Exercise details: In the data that follows, find the line with "(** Modelled from the spec: an"; transcribe it, every later line up to the one with "populate all required", and that line as well, exactly and with no others.

Data supplied:
==================================================

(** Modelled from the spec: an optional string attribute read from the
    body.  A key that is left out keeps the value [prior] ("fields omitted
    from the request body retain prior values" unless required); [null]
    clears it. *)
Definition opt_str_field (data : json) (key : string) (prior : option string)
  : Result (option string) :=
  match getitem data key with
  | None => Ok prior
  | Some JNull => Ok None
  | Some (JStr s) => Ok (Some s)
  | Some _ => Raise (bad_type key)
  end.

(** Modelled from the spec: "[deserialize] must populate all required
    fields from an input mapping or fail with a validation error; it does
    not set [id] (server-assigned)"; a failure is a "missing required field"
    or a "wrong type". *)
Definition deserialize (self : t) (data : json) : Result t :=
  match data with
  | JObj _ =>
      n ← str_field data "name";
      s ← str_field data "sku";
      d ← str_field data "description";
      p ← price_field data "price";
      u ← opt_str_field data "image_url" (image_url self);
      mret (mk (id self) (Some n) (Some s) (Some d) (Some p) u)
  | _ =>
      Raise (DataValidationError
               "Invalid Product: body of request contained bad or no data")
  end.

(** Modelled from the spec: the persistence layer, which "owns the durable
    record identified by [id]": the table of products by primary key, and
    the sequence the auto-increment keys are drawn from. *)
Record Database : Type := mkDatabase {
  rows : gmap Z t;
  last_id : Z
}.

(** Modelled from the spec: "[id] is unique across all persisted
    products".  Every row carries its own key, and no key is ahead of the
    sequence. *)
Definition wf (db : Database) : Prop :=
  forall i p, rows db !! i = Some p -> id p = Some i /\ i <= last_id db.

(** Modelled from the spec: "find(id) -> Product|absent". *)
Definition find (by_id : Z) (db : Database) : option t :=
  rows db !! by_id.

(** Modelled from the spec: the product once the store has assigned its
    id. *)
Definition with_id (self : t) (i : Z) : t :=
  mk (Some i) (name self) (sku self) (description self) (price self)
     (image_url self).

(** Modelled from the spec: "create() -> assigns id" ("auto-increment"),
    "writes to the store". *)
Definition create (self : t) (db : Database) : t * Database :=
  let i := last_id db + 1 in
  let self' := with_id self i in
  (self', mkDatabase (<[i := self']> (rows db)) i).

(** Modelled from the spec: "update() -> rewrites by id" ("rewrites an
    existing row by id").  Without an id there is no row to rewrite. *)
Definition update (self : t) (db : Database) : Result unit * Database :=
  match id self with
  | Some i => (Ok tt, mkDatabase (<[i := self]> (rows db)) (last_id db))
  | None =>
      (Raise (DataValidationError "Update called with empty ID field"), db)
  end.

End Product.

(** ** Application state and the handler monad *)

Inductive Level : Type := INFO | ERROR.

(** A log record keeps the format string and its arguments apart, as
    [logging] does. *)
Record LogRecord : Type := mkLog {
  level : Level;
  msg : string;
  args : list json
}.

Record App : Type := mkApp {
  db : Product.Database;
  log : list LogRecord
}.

==================================================

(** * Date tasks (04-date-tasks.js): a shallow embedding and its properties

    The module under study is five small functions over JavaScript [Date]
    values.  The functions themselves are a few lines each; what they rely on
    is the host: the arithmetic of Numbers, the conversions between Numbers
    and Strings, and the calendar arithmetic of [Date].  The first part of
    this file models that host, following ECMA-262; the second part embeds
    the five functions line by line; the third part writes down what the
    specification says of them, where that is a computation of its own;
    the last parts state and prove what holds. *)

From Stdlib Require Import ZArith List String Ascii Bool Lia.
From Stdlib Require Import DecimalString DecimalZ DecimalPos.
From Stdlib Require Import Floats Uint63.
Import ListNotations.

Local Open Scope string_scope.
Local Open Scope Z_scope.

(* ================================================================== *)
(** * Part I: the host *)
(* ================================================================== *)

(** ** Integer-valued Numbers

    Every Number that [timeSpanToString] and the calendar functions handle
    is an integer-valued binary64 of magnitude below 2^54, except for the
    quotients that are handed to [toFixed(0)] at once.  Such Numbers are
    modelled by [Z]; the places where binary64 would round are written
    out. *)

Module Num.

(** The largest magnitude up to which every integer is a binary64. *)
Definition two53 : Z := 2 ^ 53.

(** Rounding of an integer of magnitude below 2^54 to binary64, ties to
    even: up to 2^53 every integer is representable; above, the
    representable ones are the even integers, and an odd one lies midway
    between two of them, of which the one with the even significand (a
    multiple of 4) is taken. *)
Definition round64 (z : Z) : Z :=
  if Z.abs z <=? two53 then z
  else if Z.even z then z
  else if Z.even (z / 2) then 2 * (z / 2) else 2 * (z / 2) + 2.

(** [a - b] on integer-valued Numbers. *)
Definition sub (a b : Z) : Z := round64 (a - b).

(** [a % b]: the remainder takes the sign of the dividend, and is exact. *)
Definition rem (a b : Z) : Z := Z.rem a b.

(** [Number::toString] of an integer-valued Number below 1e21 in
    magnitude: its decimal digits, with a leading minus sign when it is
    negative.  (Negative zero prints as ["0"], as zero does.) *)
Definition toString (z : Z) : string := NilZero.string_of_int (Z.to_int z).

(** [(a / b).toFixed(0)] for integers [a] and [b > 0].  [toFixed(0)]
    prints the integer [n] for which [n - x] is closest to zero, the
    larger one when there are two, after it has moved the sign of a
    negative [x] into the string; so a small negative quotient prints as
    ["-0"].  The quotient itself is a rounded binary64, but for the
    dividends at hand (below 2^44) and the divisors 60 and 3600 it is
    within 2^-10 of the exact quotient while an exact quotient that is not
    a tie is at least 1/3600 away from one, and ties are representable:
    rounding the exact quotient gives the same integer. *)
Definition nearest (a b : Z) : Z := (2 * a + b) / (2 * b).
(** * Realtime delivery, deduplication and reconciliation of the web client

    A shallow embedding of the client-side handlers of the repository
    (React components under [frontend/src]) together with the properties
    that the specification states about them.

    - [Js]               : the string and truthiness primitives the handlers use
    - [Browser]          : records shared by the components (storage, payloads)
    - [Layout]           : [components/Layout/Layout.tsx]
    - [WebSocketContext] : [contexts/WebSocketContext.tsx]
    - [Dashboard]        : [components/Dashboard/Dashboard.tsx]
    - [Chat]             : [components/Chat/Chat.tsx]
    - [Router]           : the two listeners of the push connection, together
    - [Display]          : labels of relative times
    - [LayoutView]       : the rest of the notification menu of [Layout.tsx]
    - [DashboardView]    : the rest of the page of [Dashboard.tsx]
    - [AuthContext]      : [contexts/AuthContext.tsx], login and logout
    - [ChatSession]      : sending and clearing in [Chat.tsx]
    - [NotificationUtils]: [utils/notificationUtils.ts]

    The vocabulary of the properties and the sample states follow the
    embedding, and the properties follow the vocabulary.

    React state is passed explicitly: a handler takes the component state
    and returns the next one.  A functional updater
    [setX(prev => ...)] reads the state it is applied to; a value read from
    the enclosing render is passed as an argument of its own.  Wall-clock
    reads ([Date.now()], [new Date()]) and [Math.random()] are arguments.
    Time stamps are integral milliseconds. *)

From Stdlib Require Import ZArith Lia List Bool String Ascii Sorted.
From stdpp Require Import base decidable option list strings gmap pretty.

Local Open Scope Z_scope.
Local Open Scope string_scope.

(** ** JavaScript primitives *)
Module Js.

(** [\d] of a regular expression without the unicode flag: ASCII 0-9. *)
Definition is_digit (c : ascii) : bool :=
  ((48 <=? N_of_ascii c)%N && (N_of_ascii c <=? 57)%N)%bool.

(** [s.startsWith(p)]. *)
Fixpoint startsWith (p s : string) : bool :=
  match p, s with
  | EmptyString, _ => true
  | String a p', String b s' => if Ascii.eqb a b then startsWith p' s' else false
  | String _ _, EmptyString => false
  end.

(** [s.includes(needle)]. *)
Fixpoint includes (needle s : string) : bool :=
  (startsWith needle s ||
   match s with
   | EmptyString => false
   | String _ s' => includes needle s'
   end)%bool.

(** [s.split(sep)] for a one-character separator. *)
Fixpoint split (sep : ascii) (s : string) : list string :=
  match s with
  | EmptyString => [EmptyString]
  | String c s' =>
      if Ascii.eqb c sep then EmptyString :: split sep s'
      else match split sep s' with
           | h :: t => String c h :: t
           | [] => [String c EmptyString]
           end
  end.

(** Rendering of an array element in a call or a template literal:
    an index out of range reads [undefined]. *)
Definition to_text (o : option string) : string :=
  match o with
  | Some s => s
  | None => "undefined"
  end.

==================================================

Your solution:
(** Modelled from the spec: an optional string attribute read from the
    body.  A key that is left out keeps the value [prior] ("fields omitted
    from the request body retain prior values" unless required); [null]
    clears it. *)
Definition opt_str_field (data : json) (key : string) (prior : option string)
  : Result (option string) :=
  match getitem data key with
  | None => Ok prior
  | Some JNull => Ok None
  | Some (JStr s) => Ok (Some s)
  | Some _ => Raise (bad_type key)
  end.

(** Modelled from the spec: "[deserialize] must populate all required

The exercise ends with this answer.